(PROVIDED INFORMATION Opens)

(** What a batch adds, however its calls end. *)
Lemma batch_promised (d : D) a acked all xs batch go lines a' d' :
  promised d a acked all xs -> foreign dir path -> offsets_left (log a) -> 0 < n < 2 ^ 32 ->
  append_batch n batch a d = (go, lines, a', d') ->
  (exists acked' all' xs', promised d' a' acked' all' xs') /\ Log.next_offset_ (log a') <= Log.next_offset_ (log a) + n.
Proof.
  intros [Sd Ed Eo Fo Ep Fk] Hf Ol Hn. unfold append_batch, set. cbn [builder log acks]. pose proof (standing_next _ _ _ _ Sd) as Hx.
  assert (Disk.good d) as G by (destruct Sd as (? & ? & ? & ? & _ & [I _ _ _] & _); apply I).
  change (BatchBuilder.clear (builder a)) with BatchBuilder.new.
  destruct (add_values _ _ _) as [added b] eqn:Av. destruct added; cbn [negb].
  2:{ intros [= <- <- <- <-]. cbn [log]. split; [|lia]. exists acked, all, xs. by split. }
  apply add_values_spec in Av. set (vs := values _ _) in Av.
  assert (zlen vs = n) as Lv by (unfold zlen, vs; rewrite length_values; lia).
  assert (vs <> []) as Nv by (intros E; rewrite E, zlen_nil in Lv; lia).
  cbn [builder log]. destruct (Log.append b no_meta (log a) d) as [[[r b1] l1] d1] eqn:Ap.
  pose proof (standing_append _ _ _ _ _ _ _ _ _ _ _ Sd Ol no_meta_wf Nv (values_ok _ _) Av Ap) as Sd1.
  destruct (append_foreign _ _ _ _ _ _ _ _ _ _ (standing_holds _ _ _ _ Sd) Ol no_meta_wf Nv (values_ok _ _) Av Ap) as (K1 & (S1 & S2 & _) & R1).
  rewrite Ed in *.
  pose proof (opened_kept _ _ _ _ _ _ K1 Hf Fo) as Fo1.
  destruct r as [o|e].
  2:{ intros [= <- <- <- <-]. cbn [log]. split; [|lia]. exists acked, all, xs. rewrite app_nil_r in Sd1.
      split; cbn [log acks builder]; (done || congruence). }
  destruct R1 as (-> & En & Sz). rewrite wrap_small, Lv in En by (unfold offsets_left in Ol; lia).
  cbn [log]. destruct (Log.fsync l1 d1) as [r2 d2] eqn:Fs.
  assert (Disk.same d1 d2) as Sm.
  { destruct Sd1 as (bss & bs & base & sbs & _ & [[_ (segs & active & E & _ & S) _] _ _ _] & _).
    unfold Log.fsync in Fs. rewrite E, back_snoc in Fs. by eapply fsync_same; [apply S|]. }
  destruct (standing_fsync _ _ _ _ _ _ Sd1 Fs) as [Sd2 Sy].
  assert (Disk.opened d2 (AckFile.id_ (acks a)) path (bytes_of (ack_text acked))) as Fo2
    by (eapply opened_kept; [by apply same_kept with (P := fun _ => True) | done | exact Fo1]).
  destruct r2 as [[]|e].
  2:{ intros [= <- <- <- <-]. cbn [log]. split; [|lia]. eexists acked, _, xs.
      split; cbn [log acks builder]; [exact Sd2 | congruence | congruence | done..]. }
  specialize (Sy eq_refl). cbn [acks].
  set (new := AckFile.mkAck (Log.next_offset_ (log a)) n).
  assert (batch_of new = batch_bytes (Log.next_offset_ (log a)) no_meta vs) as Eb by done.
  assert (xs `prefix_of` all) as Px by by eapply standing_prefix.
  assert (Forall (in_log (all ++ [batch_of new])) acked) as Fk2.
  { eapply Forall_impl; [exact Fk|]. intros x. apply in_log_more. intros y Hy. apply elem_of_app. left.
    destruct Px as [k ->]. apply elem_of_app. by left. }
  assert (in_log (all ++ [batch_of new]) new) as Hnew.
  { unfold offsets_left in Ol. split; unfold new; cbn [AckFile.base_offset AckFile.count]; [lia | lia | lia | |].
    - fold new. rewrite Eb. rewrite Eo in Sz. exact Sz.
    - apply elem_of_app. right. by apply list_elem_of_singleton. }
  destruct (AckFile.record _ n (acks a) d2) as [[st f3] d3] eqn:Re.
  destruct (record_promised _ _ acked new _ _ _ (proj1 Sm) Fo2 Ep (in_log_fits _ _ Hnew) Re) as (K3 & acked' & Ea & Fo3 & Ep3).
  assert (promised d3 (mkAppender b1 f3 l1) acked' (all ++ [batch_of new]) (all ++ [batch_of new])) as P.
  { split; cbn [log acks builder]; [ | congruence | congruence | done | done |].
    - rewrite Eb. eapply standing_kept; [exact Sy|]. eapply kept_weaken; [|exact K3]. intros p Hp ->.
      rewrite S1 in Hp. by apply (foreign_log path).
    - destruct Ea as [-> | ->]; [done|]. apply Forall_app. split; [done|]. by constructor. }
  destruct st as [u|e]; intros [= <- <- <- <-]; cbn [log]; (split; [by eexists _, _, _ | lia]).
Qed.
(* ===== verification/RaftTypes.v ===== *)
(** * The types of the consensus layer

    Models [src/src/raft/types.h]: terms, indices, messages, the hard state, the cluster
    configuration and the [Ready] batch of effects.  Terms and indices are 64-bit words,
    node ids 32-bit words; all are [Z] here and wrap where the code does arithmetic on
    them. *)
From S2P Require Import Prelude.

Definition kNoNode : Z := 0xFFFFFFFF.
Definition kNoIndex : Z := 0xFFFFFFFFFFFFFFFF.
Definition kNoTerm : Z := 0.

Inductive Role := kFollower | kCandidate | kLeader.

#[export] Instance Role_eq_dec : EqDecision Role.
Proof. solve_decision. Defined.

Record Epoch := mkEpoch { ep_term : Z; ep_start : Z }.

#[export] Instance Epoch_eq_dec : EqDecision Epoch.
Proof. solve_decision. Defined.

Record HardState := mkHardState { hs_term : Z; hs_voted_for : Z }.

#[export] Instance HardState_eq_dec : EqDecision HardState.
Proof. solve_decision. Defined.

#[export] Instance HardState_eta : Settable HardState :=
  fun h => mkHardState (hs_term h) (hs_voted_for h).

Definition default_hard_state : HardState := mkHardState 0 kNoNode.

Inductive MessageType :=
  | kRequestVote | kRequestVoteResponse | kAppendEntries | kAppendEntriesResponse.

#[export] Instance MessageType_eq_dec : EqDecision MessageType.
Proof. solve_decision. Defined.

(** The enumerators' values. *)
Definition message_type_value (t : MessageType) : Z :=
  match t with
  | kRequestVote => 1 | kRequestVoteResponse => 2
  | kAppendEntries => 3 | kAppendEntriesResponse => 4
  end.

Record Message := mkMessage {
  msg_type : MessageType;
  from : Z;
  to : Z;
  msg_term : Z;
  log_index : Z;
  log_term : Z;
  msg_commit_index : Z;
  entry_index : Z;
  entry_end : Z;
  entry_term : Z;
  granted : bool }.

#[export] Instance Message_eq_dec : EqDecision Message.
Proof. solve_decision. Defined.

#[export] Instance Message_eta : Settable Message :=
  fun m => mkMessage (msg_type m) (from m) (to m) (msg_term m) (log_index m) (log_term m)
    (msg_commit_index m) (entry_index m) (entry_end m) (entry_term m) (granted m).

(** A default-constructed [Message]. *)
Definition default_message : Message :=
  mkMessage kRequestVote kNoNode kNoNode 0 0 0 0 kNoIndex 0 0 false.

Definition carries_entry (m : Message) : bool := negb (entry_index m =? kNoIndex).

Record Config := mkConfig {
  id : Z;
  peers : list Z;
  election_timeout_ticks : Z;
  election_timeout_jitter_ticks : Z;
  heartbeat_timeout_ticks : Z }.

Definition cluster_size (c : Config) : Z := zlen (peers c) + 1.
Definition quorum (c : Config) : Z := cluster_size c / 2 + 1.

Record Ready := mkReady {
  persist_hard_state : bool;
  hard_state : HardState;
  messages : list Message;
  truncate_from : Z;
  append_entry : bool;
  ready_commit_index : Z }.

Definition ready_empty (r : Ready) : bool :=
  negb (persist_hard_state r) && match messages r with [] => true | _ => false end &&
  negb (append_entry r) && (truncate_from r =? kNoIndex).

(PROVIDED INFORMATION Closes)
(PROVIDED INFORMATION Opens)

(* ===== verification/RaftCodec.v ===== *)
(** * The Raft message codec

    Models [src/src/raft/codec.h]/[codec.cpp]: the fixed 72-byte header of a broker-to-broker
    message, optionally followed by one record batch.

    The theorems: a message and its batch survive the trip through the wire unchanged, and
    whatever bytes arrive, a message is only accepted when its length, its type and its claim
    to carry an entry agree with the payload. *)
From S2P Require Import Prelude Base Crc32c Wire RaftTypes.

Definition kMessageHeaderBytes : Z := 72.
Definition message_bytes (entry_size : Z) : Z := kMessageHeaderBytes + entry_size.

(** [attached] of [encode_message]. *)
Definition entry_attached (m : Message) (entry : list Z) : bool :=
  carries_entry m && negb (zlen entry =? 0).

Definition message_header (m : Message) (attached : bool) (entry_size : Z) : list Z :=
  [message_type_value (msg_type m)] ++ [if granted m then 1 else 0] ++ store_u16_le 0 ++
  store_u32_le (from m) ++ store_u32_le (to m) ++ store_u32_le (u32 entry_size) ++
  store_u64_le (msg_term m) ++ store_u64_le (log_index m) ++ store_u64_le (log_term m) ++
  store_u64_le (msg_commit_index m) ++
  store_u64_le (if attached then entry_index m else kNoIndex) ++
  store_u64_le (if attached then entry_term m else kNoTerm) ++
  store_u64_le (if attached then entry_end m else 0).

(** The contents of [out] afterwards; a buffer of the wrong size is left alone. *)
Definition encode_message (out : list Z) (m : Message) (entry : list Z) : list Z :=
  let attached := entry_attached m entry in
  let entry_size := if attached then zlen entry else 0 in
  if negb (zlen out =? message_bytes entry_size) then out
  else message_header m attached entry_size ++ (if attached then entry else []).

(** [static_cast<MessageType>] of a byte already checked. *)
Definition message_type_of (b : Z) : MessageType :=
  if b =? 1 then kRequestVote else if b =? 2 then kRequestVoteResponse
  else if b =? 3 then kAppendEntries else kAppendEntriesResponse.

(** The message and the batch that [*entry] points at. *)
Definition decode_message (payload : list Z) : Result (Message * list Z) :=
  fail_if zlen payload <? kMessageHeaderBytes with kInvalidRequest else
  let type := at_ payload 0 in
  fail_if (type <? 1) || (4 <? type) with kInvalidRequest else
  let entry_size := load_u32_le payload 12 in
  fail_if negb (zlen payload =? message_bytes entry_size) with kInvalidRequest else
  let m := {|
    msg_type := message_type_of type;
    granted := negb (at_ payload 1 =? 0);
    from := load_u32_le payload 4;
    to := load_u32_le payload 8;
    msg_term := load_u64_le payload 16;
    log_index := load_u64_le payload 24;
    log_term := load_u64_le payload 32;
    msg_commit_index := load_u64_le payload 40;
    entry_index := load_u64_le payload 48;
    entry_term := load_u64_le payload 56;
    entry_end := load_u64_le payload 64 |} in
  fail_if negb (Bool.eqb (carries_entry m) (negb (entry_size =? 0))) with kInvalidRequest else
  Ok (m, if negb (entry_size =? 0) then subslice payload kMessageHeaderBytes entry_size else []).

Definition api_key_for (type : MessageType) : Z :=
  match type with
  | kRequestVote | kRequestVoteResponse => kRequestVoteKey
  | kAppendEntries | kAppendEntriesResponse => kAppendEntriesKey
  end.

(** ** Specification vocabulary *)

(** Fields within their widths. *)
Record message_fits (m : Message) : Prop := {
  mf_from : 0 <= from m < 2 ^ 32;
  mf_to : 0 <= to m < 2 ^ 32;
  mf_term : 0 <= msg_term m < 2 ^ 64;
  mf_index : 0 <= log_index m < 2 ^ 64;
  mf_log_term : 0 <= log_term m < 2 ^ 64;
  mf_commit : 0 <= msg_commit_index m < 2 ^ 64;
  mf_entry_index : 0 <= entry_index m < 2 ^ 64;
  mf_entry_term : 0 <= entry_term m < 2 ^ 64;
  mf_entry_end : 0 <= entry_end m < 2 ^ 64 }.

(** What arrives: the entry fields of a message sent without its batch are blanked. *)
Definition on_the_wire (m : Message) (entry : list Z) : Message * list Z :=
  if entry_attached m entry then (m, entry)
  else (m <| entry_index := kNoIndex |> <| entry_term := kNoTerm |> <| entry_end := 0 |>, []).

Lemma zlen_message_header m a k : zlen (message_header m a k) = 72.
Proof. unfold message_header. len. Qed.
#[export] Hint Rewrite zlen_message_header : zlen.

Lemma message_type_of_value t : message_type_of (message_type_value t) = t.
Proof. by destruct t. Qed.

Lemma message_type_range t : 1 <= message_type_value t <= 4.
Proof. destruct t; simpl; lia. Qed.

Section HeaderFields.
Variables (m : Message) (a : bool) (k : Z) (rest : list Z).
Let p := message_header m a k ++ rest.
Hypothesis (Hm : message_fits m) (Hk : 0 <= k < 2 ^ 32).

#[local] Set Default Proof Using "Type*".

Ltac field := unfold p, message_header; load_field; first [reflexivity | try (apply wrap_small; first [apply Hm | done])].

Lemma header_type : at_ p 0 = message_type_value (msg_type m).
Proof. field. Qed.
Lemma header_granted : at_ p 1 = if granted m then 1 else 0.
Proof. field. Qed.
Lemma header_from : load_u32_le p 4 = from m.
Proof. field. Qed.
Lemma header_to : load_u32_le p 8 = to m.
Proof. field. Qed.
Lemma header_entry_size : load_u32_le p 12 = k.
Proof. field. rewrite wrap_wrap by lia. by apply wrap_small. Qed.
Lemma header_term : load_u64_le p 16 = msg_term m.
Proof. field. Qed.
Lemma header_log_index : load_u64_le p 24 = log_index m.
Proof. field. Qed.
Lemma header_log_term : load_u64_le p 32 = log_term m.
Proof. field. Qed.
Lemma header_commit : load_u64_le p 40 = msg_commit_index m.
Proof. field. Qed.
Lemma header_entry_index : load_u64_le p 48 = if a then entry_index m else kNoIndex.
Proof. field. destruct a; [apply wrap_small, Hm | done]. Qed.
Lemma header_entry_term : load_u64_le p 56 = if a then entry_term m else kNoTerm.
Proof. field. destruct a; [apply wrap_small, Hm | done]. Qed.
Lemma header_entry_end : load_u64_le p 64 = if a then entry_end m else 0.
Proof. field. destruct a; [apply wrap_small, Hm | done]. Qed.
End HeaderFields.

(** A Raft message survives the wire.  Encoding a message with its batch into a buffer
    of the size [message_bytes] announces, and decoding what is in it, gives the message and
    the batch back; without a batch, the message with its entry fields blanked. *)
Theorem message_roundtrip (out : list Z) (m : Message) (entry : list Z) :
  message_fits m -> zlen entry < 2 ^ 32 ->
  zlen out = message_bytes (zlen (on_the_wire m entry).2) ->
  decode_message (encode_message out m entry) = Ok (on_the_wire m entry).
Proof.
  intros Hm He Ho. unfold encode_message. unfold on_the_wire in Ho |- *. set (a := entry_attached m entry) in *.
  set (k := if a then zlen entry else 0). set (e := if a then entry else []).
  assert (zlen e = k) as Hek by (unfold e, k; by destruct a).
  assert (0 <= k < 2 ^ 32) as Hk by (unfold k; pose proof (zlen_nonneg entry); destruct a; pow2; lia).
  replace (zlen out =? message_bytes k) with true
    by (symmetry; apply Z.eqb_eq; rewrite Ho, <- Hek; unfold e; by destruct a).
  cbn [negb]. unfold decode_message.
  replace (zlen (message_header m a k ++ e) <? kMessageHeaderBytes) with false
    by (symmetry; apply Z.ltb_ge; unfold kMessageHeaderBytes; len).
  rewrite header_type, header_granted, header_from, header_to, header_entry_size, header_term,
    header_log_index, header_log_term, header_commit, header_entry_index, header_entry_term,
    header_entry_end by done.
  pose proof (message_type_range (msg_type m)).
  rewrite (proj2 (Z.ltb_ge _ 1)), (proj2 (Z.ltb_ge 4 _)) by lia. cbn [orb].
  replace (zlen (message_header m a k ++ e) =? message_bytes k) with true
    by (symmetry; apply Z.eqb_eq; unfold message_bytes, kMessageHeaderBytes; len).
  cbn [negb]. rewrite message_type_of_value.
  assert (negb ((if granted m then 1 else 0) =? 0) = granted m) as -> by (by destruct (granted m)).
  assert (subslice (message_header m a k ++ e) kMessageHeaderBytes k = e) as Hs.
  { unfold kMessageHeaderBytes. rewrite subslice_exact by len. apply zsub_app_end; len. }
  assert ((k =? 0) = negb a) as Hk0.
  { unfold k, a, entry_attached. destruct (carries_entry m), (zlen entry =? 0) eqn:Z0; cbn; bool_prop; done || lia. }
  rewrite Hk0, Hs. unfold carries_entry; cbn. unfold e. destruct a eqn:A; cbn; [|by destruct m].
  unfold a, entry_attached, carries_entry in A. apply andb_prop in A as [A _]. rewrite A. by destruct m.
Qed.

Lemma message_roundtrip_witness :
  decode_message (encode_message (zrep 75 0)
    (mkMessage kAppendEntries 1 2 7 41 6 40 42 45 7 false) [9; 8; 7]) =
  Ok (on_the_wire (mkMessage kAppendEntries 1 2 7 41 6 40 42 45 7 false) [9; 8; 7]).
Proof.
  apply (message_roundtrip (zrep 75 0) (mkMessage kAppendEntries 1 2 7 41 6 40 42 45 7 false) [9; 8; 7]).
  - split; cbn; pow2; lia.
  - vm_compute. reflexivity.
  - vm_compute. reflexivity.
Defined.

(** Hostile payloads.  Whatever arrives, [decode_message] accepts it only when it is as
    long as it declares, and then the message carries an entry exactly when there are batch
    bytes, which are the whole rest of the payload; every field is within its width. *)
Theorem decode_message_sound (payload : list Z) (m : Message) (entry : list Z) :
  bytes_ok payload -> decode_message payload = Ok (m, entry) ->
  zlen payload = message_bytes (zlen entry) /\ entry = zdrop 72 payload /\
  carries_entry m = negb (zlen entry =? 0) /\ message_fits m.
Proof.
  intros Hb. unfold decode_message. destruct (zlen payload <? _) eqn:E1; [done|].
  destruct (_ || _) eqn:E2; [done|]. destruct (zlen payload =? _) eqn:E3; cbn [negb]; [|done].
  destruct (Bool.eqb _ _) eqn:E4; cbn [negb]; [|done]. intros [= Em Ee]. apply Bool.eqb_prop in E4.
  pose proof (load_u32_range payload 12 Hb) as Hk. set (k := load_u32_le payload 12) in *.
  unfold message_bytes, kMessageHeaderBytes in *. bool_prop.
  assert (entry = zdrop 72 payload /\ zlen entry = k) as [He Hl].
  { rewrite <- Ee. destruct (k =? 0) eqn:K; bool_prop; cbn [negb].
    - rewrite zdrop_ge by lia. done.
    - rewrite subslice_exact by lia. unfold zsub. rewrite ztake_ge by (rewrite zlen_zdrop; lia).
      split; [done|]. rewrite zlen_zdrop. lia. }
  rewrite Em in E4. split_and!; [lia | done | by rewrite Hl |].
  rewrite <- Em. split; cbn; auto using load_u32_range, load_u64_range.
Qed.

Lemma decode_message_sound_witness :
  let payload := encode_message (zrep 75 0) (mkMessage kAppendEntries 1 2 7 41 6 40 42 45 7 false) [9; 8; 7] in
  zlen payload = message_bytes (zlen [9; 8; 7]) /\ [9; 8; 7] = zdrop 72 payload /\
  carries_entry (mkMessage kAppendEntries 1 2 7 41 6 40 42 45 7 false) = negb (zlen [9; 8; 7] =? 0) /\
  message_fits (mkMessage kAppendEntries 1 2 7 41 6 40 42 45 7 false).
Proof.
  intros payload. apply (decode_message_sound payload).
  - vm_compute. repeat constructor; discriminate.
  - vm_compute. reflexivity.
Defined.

(PROVIDED INFORMATION Closes)
(PROVIDED INFORMATION Opens)

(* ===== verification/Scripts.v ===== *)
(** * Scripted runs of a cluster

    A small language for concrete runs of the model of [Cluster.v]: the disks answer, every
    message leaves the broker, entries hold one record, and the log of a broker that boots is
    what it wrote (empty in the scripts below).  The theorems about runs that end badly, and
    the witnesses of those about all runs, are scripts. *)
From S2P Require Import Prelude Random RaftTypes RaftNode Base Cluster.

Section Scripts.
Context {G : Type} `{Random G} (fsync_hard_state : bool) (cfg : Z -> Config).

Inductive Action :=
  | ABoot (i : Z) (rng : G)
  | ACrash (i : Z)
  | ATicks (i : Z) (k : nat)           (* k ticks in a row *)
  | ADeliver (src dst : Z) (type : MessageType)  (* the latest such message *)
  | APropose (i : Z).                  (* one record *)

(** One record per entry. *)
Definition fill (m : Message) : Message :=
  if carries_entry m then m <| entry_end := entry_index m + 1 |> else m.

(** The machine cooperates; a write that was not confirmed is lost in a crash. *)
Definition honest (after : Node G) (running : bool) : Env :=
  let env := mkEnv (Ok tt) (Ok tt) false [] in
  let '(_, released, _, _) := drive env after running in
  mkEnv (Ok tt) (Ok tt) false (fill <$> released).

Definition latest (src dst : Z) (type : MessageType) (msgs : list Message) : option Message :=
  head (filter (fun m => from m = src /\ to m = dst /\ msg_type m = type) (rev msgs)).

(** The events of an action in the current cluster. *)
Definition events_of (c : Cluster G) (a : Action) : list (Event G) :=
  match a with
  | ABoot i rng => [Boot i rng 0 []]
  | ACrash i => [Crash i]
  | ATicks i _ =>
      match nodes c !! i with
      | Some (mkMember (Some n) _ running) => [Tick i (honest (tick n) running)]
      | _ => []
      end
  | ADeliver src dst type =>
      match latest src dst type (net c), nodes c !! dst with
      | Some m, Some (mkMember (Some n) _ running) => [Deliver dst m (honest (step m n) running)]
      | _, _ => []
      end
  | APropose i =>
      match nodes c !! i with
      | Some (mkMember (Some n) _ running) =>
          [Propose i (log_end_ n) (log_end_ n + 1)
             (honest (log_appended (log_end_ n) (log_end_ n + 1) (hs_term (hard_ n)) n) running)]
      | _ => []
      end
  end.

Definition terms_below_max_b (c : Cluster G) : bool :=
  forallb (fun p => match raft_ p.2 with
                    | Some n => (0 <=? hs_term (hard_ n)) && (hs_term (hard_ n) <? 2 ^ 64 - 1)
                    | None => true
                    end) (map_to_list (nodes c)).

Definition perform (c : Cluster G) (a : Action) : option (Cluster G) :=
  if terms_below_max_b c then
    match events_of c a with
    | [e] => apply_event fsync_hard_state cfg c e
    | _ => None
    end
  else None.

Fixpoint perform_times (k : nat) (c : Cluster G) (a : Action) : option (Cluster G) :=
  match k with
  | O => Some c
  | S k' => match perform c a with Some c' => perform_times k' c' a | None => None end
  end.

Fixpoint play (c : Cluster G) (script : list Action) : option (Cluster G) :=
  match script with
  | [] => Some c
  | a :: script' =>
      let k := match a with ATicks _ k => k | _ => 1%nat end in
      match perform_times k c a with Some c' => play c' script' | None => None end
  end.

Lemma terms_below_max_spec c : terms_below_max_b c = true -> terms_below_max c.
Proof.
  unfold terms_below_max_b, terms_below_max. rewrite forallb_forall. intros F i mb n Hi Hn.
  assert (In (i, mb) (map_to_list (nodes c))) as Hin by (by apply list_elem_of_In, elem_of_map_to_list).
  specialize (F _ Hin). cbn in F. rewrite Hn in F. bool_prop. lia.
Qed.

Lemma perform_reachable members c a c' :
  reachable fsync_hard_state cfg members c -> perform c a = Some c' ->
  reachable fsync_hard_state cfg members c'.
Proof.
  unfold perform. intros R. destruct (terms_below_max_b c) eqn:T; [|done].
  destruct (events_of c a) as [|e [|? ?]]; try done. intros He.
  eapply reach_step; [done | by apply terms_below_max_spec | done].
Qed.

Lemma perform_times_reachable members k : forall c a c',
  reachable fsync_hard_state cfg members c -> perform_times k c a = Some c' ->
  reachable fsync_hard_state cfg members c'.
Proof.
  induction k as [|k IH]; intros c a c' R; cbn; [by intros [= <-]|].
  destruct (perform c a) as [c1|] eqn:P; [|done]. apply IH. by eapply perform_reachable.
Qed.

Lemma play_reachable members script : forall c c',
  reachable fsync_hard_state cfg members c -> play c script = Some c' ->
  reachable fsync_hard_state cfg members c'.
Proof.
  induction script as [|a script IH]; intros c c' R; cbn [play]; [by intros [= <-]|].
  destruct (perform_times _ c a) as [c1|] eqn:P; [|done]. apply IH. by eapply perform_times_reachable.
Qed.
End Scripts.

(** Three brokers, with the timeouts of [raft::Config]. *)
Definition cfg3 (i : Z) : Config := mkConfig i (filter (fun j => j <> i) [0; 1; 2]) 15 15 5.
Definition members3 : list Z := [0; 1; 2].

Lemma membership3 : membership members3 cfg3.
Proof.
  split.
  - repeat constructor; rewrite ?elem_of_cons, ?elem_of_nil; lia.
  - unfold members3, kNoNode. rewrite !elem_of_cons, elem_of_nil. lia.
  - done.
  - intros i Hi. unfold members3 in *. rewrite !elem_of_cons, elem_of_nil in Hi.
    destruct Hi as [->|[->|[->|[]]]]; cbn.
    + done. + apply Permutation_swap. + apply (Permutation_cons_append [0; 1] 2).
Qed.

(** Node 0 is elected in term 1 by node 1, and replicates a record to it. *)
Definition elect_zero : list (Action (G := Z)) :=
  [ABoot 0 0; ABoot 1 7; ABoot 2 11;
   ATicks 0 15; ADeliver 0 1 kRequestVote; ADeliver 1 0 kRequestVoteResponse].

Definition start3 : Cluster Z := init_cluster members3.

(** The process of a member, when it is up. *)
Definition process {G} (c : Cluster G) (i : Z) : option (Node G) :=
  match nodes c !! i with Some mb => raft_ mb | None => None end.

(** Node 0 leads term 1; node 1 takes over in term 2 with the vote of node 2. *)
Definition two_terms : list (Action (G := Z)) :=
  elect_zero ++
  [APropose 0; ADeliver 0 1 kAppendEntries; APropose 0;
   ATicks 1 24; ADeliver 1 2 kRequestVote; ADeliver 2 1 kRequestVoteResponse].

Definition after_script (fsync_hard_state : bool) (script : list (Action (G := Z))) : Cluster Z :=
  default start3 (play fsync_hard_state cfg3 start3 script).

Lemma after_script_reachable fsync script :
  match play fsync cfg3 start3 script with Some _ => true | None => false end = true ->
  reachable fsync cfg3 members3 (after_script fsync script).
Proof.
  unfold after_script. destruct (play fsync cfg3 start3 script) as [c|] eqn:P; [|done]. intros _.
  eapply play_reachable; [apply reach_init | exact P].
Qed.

(PROVIDED INFORMATION Closes)

# PROBLEM DESCRIPTION:
In the listing above, find the line with "Theorem decode_message_sound (payload" and the line with "split; [done|]. rewrite"; set down exactly those two lines and every line between them, nothing more.

# SOLUTION:
Theorem decode_message_sound (payload : list Z) (m : Message) (entry : list Z) :
  bytes_ok payload -> decode_message payload = Ok (m, entry) ->
  zlen payload = message_bytes (zlen entry) /\ entry = zdrop 72 payload /\
  carries_entry m = negb (zlen entry =? 0) /\ message_fits m.
Proof.
  intros Hb. unfold decode_message. destruct (zlen payload <? _) eqn:E1; [done|].
  destruct (_ || _) eqn:E2; [done|]. destruct (zlen payload =? _) eqn:E3; cbn [negb]; [|done].
  destruct (Bool.eqb _ _) eqn:E4; cbn [negb]; [|done]. intros [= Em Ee]. apply Bool.eqb_prop in E4.
  pose proof (load_u32_range payload 12 Hb) as Hk. set (k := load_u32_le payload 12) in *.
  unfold message_bytes, kMessageHeaderBytes in *. bool_prop.
  assert (entry = zdrop 72 payload /\ zlen entry = k) as [He Hl].
  { rewrite <- Ee. destruct (k =? 0) eqn:K; bool_prop; cbn [negb].
    - rewrite zdrop_ge by lia. done.
    - rewrite subslice_exact by lia. unfold zsub. rewrite ztake_ge by (rewrite zlen_zdrop; lia).
      split; [done|]. rewrite zlen_zdrop. lia. }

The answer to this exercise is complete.